Düren: Kritik an der geplanten Erhöhung des „Wasserpfennigs”

Düren: Kritik an der geplanten Erhöhung des „Wasserpfennigs”

Das NRW-Umweltministerium plant, das Entgelt für die Wasserentnahme, auch als „Wasserpfennig” bekannt, auf fünf Cent pro Kubikmeter heraufzusetzen. Zwar sind in erster Linie Unternehmen betroffen, allerdings müssen auch Wasserversorger diese Abgabe zahlen, so dass mittelbar auch Privathaushalte belastet werden dürften.

Haus & Grund Düren lehnt die Erhöhung der Wassergebühren daher ab.

Die Vorgängerregierung hatte noch im September 2009 beschlossen, die erst im Jahre 2004 eingeführte Wasserabgabe jährlich um zehn Prozent schrittweise bis zum Jahr 2018 abzubauen.

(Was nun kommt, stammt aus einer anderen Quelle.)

(** C10. [is_dir] is what decides.  If one of the required paths is
    taken by a file or a socket, the check for it fails and the run raises
    an [OSError]: in the block of that path or in an earlier one.  The
    blocks before the failing one went through, the failing [mkdir]
    changed nothing, and no block after it ran, so every new directory
    belongs to a block before the failing one.  When it is the block of
    the occupied path that fails, the error is [FileExistsError], raised by
    the [os.mkdir] on that path right after the info record. *)
Theorem initialize_system_data_aborts_on_occupied {handle}
    (cs : CoreSys handle) (w : world) (k : nat)
    (fmt : string) (p : path) (parents : bool) :
  required_dirs (cs_config cs) !! k = Some (fmt, p, parents) →
  occupied (w_fs w) p →
  fs_is_dir (w_fs w) p = false ∧
  ∃ (j : nat) wj e w',
    (j ≤ k)%nat ∧
    run_steps (take j (required_dirs (cs_config cs))) w = (Ok (), wj) ∧
    initialize_system_data cs w = (Raise (OSError e), w') ∧
    w_fs w' = w_fs wj ∧
    grows (λ q, ∃ st, st ∈ take j (required_dirs (cs_config cs))
                      ∧ may_create st q) (w_fs w) (w_fs w') ∧
    (j = k →
     e = EEXIST ∧
     w' = extends wj (w_fs wj) [EvLog INFO fmt [ArgPath p]; EvMkdir p]).
Proof.
  intros Hk Ho.
  assert (Hnm : kind_of (w_fs w) p ≠ KMissing).
  { unfold occupied in Ho. by destruct (kind_of (w_fs w) p). }
  assert (Hnd : ∀ allow t', grows allow (w_fs w) t' → fs_is_dir t' p = false).
  { intros allow t' Hg. rewrite fs_is_dir_kind, (grows_kind _ _ _ _ Hg Hnm).
    unfold occupied in Ho. by destruct (kind_of (w_fs w) p). }
  split; [by apply (Hnd (λ _, True)), grows_refl|].
  pose proof (initialize_system_data_run cs w) as Hrun.
  set (steps := required_dirs (cs_config cs)) in *.
  destruct (run_steps steps w) as [[[]|e] w'] eqn:R.
  { destruct (run_steps_effect _ _ _ _ R) as (evs & _ & Hg & _ & Hd).
    apply list_elem_of_lookup_2 in Hk. apply Hd in Hk.
    by rewrite (Hnd _ _ Hg) in Hk. }
  destruct (run_steps_raise _ _ _ _ R)
    as (pre & fmt0 & p0 & par0 & post & wj & Hsplit & Hpre & Hj).
  destruct (run_steps_effect _ _ _ _ Hpre) as (evs & _ & Hg & _ & Hd).
  pose proof Hj as Hj'.
  apply ensure_dir_effect in Hj' as (evs' & _ & _ & _ & (He & Hfs & _ & _)).
  destruct e as [e| | | | | |]; try done.
  assert (Htake : take (length pre) steps = pre).
  { rewrite Hsplit. by rewrite take_app_length. }
  exists (length pre), wj, e, w'. rewrite Htake.
  assert (Hle : (length pre ≤ k)%nat).
  { destruct (decide (length pre ≤ k)%nat) as [|Hgt]; [done|].
    assert (pre !! k = Some (fmt, p, parents)) as Hin.
    { rewrite Hsplit in Hk. rewrite lookup_app_l in Hk by lia. done. }
    apply list_elem_of_lookup_2 in Hin. apply Hd in Hin.
    by rewrite (Hnd _ _ Hg) in Hin. }
  split_and!; [done|done|done|done|by rewrite Hfs|].
  intros <-. clear Hrun. rewrite Hsplit in Hk.
  rewrite list_lookup_middle in Hk by done. injection Hk as -> -> ->.
  rewrite ensure_dir_occupied in Hj.
  - by injection Hj as <- <-.
  - unfold occupied in *. by rewrite (grows_kind _ _ _ _ Hg Hnm).
Qed.

(** ** The composition root *)

Lemma all_subsystems_trace w :
  emit (EvConstruct hassos) (emit (EvConstruct dbus)
    (emit (EvConstruct discovery) (emit (EvConstruct services)
    (emit (EvConstruct tasks) (emit (EvConstruct host)
    (emit (EvConstruct snapshots) (emit (EvConstruct addons)
    (emit (EvConstruct homeassistant) (emit (EvConstruct supervisor)
    (emit (EvConstruct api) (emit (EvConstruct updater)
    (emit (EvConstruct core) w))))))))))))
  = extends w (w_fs w) (EvConstruct <$> all_subsystems).
Proof.
  rewrite (emit_extends (EvConstruct core) w).
  by rewrite !emit_after_extends.
Qed.

Lemma all_subsystems_complete s : s ∈ all_subsystems.
Proof. destruct s; unfold all_subsystems; set_solver. Qed.

Section CompositionRoot.
Context {handle : Type}.
Variable the_config : CoreConfig.
Variable construct : subsystem → CoreSys handle → world → result handle.

Lemma construct_and_bootstrap_ok loop w cs w1 :
  construct_and_bootstrap the_config construct loop w = (Ok cs, w1) →
  cs_config cs = the_config ∧
  cs_machine_id cs = None ∧
  (∀ s, is_Some (cs_slots cs !! s)) ∧
  initialize_system_data cs
    (extends w (w_fs w) (EvConstruct <$> all_subsystems))
    = (Ok the_config, w1).
Proof.
  unfold construct_and_bootstrap, new. munfold. cbv beta zeta.
  do 13 (match goal with
         | |- context [construct ?s ?c ?w0] =>
             destruct (construct s c w0) as [?h|?e]; [|done]
         end).
  rewrite all_subsystems_trace.
  match goal with
  | |- context [initialize_system_data ?c ?w0] =>
      pose proof (initialize_system_data_run c w0) as Hrun;
      destruct (initialize_system_data c w0) as [[cfg|e] w2] eqn:Hinit;
        [|done]
  end.
  intros [= <- <-].
  split_and!; [done|done| |].
  - intros s. destruct s; simpl; by simplify_map_eq.
  - rewrite Hinit. destruct (run_steps _ _) as [[[]|] ?]; [|done].
    by injection Hrun as -> ->.
Qed.

Lemma initialize_coresys_split loop w :
  initialize_coresys the_config construct loop w =
    match construct_and_bootstrap the_config construct loop w with
    | (Ok cs, w1) => machine_id_step cs w1
    | (Raise e, w1) => (Raise e, w1)
    end.
Proof.
  unfold initialize_coresys, construct_and_bootstrap, new. munfold.
  cbv beta zeta.
  do 13 (match goal with
         | |- context [construct ?s ?c ?w0] =>
             destruct (construct s c w0) as [?h|?e]; [|done]
         end).
  match goal with
  | |- context [initialize_system_data ?c ?w0] =>
      destruct (initialize_system_data c w0) as [[cfg|e] w2]; [|done]
  end.
  unfold machine_id_step, Path_read_text.
  destruct (fs_exists (w_fs w2) MACHINE_ID); [|done].
  by destruct (fs_read_text (w_fs w2) MACHINE_ID).
Qed.

Lemma machine_id_step_effect (cs cs' : CoreSys handle) w w' :
  machine_id_step cs w = (Ok cs', w') →
  cs_slots cs' = cs_slots cs ∧
  (w' = w ∨ w' = extends w (w_fs w) [EvReadText MACHINE_ID]).
Proof.
  unfold machine_id_step. destruct (fs_exists _ _).
  - destruct (fs_read_text _ _); [done|]. intros [= <- <-]. split; [done|].
    by right.
  - intros [= <- <-]. split; [done|by left].
Qed.

(** C7. When [initialize_coresys] returns a context, every one of the
    thirteen subsystem names has an object registered in it.  All
    thirteen constructors were called, in declaration order, before the
    filesystem bootstrapper started: the bootstrapper ran in a world whose
    trace already held the thirteen constructor calls, the host
    identifier step ran on what the bootstrapper left, and no
    constructor call comes after that point. *)
Theorem initialize_coresys_complete loop w cs w' :
  initialize_coresys the_config construct loop w = (Ok cs, w') →
  (∀ s, s ∈ all_subsystems ∧ is_Some (cs_slots cs !! s)) ∧
  ∃ cs1 w1 evs,
    initialize_system_data cs1
      (extends w (w_fs w) (EvConstruct <$> all_subsystems))
      = (Ok the_config, w1) ∧
    machine_id_step cs1 w1 = (Ok cs, w') ∧
    w' = extends w (w_fs w') ((EvConstruct <$> all_subsystems) ++ evs) ∧
    ∀ s, EvConstruct s ∉ evs.
Proof.
  rewrite initialize_coresys_split.
  destruct (construct_and_bootstrap the_config construct loop w)
    as [[cs1|e] w1] eqn:B; [|done].
  intros Hstep.
  apply construct_and_bootstrap_ok in B as (Hcfg & _ & Hslots & Hboot).
  pose proof (machine_id_step_effect _ _ _ _ Hstep) as [Hs Hw'].
  split.
  { intros s. split; [apply all_subsystems_complete|].
  rewrite Hs. apply Hslots. }
  pose proof Hboot as Hrun. rewrite initialize_system_data_run in Hrun.
  destruct (run_steps _ _) as [[[]|] w2] eqn:R; [|done].
  injection Hrun as _ ->.
  destruct (run_steps_effect _ _ _ _ R) as (evs1 & Hw1 & _ & Hev & _).
  rewrite extends_fs in Hev. rewrite extends_extends in Hw1.
  assert (Hno : ∀ s, EvConstruct s ∉ evs1).
  { intros s Hin. rewrite Forall_forall in Hev. by apply Hev in Hin. }
  destruct Hw' as [->| ->].
  - exists cs1, w1, evs1. split_and!; done.
  - exists cs1, w1, (evs1 ++ [EvReadText MACHINE_ID]).
    split_and!; [done|done| |].
    + rewrite Hw1 at 1. rewrite extends_extends, extends_fs.
      by rewrite <- app_assoc.
    + intros s Hin. apply elem_of_app in Hin as [Hin|Hin].
      * by apply (Hno s).
      * by apply list_elem_of_singleton in Hin.
Qed.

(** C4. Take a run of [initialize_coresys] that got as far as the host
    identifier step: the constructors and the filesystem bootstrap went
    through, leaving a context [cs] and a world [w1].  The context has no
    host identifier at that point.  If [/etc/machine-id] does not exist
    then, [initialize_coresys] returns that same context, unset
    identifier included, without raising and without touching the world:
    nothing is logged.  If it is a file, the identifier becomes its text
    with the surrounding whitespace stripped; a file with ["abc123\n"] at
    the start of the run gives ["abc123"]. *)
Theorem initialize_coresys_machine_id loop w cs w1 :
  construct_and_bootstrap the_config construct loop w = (Ok cs, w1) →
  cs_machine_id cs = None ∧
  (fs_exists (w_fs w1) MACHINE_ID = false →
   initialize_coresys the_config construct loop w = (Ok cs, w1)) ∧
  (∀ s, kind_of (w_fs w) MACHINE_ID = KFile s →
        initialize_coresys the_config construct loop w
        = (Ok (set_machine_id (py_strip s) cs),
           emit (EvReadText MACHINE_ID) w1)) ∧
  (kind_of (w_fs w) MACHINE_ID = KFile ("abc123" +:+ newline) →
   ∃ cs' w', initialize_coresys the_config construct loop w = (Ok cs', w')
             ∧ cs_machine_id cs' = Some "abc123").
Proof.
  intros B.
assert (Hsplit : initialize_coresys the_config construct loop w
                 = machine_id_step cs w1)
  by (by rewrite initialize_coresys_split, B).
apply construct_and_bootstrap_ok in B as (Hcfg & Hid & _ & Hboot).
assert (Hfile : ∀ s, kind_of (w_fs w) MACHINE_ID = KFile s →
          machine_id_step cs w1
          = (Ok (set_machine_id (py_strip s) cs),
             emit (EvReadText MACHINE_ID) w1)).
{ intros s Hs. rewrite initialize_system_data_run in Hboot.
  destruct (run_steps _ _) as [[[]|] w2] eqn:R; [|done].
  injection Hboot as _ ->.
  destruct (run_steps_effect _ _ _ _ R) as (evs1 & _ & Hg & _ & _).
  rewrite extends_fs in Hg.
  assert (Hk : kind_of (w_fs w1) MACHINE_ID = KFile s).
  { rewrite (grows_kind _ _ _ _ Hg); [done|by rewrite Hs]. }
  unfold machine_id_step, fs_exists, fs_read_text. unfold kind_of in Hk.
  destruct (resolve (w_fs w1) MACHINE_ID) as [[]| |]; try done.
  by injection Hk as ->. }
split_and!.
- done.
- intros He. rewrite Hsplit. unfold machine_id_step. by rewrite He.
- intros s Hs. rewrite Hsplit. by apply Hfile.
- intros Hs. rewrite Hsplit, (Hfile _ Hs). by eexists _, _.
Qed.

End CompositionRoot.

(** ** The theorems at work on concrete worlds *)

(** [mkdir(parents=True)] climbs to the first ancestor that can be
    created and comes back down, one [os.mkdir] at a time. *)
Example Path_mkdir_parents_trace :
  let r := Path_mkdir_parents ["a"; "b"; "c"] false
             (World (Dir true ∅) ∅ ∅ ∅ ∅ []) in
  fst r = Ok () ∧
  w_trace (snd r) = [EvMkdir ["a"; "b"; "c"]; EvMkdir ["a"; "b"]; EvMkdir ["a"];
                     EvMkdir ["a"; "b"]; EvMkdir ["a"; "b"; "c"]] ∧
  fs_is_dir (w_fs (snd r)) ["a"; "b"; "c"] = true.
Proof. vm_compute. done. Qed.

(** Without [parents] a missing parent is an error. *)
Example Path_mkdir_leaf_missing_parent :
  fst (Path_mkdir ["a"; "b"] false (World (Dir true ∅) ∅ ∅ ∅ ∅ []))
  = Raise (OSError ENOENT).
Proof. vm_compute. reflexivity. Qed.

(** A first boot creates the whole layout and logs each creation. *)
Example first_boot_layout :
  let r := initialize_system_data stock_context anonymous_world in
  fst r = Ok stock_config ∧
  length (List.filter (λ ev, if ev is EvLog INFO _ _ then true else false)
                      (w_trace (snd r))) = 9 ∧
  fs_is_dir (w_fs (snd r)) ["data"; "addons"] = true.
Proof. vm_compute. done. Qed.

In diesem Jahr wäre demnach das Entgelt auf 3,6 Cent und 2013 auf 2,7 Cent abgesunken. Der Gesetzentwurf der rot-grünen Landesregierung sieht hingegen vor, das Wasserentnahmeentgelt auf fünf Cent anzuheben. „Die Zeche müssen am Ende mal wieder die privaten Hauseigentümer zahlen”, beklagt der Vorsitzende von Haus & Grund Düren, F. Leo Derichs.